(Extracted data entries)
◇ ◇ ◇ ◇ ◇
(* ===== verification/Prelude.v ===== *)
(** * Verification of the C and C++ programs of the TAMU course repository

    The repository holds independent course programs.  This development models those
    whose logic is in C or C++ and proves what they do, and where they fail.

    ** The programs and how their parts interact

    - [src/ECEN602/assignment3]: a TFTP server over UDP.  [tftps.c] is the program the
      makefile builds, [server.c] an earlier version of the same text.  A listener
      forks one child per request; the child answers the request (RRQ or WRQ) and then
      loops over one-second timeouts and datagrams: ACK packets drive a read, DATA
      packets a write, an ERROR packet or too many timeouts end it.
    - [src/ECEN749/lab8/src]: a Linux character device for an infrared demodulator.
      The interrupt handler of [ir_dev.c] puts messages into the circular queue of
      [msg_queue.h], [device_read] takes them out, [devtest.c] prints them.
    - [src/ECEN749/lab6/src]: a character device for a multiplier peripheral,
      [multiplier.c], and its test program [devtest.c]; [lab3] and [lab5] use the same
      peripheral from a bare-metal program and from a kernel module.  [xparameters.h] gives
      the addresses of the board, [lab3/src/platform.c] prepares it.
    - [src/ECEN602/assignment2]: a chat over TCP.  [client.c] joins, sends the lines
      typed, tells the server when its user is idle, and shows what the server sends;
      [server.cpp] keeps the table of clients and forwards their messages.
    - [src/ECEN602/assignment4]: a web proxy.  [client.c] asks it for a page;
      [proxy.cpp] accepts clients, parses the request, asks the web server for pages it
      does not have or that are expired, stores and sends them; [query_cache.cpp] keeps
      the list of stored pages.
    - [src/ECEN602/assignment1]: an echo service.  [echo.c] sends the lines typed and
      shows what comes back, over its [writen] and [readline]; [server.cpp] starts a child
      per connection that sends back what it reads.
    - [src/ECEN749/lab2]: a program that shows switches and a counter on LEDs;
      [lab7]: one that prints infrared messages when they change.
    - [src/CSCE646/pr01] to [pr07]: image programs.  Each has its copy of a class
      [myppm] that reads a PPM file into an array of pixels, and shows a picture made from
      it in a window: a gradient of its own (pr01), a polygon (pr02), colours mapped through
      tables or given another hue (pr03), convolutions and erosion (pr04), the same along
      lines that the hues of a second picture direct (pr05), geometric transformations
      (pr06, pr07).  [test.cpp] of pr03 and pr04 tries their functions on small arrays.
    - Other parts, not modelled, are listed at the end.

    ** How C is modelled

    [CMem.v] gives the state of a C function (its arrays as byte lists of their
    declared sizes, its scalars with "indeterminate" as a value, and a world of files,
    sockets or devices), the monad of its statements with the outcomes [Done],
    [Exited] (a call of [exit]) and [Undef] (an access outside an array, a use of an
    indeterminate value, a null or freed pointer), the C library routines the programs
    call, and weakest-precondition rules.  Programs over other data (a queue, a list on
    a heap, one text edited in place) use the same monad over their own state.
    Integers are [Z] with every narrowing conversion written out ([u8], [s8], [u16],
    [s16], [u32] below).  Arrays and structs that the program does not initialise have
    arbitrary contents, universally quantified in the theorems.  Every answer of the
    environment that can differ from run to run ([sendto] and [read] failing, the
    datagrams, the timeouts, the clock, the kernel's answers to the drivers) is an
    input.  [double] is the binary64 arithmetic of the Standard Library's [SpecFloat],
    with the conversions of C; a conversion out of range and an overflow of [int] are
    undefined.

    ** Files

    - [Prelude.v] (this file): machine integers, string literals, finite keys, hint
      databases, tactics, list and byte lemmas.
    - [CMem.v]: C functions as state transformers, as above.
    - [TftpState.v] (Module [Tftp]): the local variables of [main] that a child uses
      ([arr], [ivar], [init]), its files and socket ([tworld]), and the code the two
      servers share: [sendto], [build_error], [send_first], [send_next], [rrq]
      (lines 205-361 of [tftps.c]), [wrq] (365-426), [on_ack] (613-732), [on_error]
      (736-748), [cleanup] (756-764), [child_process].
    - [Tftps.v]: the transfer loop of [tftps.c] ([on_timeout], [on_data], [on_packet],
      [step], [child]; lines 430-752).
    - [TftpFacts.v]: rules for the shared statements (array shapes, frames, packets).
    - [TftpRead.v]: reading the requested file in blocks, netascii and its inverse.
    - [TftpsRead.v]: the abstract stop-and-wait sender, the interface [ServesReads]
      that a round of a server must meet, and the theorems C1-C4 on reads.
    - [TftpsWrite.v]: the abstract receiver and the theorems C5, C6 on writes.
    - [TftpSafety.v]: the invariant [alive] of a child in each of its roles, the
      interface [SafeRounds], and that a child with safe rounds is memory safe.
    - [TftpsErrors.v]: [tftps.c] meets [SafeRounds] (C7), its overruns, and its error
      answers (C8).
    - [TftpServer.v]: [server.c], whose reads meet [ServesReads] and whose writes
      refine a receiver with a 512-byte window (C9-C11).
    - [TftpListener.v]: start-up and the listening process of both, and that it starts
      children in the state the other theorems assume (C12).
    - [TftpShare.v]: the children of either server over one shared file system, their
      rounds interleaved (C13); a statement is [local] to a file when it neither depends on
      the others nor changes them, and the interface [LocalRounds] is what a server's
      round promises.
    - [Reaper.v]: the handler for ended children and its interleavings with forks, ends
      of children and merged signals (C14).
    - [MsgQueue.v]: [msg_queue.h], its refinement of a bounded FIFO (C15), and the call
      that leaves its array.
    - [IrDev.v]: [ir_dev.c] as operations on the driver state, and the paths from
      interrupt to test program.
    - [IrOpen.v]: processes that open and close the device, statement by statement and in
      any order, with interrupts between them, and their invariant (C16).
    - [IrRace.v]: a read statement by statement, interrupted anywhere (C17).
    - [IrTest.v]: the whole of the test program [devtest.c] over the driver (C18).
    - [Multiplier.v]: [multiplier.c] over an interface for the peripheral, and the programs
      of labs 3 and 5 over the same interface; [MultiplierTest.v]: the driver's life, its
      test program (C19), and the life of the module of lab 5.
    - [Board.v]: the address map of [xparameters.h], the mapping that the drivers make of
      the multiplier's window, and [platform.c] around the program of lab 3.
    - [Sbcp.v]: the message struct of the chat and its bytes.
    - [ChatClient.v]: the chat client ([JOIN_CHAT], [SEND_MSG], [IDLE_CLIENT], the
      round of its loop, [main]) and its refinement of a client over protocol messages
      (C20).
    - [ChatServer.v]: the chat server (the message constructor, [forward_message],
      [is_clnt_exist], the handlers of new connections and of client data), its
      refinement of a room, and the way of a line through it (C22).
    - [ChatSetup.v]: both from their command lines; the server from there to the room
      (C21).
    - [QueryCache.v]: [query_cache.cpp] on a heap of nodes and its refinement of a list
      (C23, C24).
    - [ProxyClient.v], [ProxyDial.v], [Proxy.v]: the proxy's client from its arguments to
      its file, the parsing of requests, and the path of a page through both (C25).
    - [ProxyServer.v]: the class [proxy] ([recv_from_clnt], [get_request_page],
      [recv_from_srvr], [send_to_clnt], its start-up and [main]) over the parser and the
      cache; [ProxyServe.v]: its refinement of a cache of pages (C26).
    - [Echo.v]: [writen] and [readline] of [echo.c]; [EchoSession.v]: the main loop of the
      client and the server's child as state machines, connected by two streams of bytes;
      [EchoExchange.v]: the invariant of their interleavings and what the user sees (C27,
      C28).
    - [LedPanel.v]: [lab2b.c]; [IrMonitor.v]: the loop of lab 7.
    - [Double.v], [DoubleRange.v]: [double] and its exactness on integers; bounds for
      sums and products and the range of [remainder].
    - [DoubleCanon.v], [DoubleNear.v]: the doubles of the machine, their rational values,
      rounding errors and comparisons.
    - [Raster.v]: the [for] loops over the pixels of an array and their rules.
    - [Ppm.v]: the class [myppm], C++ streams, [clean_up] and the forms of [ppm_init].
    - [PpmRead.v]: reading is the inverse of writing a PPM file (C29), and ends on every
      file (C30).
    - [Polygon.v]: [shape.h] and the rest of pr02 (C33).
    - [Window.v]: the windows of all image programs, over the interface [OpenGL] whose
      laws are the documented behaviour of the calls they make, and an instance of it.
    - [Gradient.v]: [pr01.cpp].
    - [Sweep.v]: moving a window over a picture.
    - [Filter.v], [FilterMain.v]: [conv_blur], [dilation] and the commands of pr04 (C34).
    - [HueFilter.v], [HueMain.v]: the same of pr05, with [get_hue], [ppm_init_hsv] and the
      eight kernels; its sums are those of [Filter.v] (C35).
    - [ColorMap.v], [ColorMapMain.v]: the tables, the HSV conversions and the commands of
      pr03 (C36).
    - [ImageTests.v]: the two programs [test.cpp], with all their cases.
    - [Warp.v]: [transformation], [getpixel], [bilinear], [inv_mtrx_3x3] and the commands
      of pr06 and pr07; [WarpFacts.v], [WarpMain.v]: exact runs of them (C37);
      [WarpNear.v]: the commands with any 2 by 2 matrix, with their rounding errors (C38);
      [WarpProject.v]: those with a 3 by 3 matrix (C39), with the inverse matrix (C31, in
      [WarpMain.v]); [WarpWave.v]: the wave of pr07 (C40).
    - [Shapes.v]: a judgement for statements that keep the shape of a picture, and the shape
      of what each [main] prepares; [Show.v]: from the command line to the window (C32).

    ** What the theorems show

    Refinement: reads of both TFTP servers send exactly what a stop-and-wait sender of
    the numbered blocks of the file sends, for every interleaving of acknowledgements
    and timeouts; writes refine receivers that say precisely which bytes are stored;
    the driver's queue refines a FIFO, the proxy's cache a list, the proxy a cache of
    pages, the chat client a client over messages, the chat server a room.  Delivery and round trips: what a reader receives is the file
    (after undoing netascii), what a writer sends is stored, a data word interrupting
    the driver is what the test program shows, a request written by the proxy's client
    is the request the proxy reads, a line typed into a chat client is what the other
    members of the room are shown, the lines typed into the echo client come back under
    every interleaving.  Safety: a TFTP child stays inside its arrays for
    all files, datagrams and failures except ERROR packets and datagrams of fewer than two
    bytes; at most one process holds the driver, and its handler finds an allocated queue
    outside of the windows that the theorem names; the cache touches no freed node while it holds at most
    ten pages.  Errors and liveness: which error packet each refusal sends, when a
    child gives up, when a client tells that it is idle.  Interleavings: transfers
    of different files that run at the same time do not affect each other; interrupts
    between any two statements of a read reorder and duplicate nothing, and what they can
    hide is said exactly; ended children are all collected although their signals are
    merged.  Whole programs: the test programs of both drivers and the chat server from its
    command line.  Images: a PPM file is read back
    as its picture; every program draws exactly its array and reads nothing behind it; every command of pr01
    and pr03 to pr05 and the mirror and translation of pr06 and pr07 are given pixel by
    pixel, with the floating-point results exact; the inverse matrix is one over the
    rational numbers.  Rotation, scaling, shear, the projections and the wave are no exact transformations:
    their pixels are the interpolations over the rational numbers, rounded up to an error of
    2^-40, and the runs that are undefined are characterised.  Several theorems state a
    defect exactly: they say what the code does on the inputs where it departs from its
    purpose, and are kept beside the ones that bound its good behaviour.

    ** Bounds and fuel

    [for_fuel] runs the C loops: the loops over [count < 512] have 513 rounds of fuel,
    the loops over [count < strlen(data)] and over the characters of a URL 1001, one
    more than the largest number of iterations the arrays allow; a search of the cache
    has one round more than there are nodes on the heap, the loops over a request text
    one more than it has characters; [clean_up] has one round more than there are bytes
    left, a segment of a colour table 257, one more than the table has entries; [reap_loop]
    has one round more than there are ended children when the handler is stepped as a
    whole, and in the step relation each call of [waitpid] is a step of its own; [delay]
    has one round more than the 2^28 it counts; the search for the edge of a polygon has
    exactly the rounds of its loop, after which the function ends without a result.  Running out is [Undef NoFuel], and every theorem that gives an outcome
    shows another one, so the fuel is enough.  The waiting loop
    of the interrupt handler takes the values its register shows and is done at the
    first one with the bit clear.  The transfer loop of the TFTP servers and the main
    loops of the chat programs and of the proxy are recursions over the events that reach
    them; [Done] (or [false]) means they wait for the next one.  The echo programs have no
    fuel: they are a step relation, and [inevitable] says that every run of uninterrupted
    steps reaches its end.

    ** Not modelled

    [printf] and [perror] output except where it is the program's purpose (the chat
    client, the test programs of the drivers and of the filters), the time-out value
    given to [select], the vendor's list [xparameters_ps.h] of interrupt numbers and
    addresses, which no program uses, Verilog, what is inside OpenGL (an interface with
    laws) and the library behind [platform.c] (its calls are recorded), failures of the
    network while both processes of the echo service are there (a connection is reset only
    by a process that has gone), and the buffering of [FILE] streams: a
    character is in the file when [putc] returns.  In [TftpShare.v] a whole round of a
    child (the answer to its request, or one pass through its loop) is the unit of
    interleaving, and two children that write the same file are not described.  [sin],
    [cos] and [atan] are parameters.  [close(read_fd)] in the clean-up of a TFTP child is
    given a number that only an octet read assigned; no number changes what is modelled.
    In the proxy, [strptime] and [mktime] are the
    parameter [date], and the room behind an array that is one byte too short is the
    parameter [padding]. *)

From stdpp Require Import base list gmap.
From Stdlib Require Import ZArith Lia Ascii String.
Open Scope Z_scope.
◇ ◇ ◇ ◇ ◇
Exercise aim: Above are records; repeat only the lines starting at the line with "[Exited] (a call" and ending at the line with "- [TftpState.v] (Module", exactly as they appear, both included.

Output:
    [Exited] (a call of [exit]) and [Undef] (an access outside an array, a use of an
    indeterminate value, a null or freed pointer), the C library routines the programs
    call, and weakest-precondition rules.  Programs over other data (a queue, a list on
    a heap, one text edited in place) use the same monad over their own state.
    Integers are [Z] with every narrowing conversion written out ([u8], [s8], [u16],
    [s16], [u32] below).  Arrays and structs that the program does not initialise have
    arbitrary contents, universally quantified in the theorems.  Every answer of the
    environment that can differ from run to run ([sendto] and [read] failing, the
    datagrams, the timeouts, the clock, the kernel's answers to the drivers) is an
    input.  [double] is the binary64 arithmetic of the Standard Library's [SpecFloat],
    with the conversions of C; a conversion out of range and an overflow of [int] are
    undefined.

    ** Files

    - [Prelude.v] (this file): machine integers, string literals, finite keys, hint
      databases, tactics, list and byte lemmas.
    - [CMem.v]: C functions as state transformers, as above.
    - [TftpState.v] (Module [Tftp]): the local variables of [main] that a child uses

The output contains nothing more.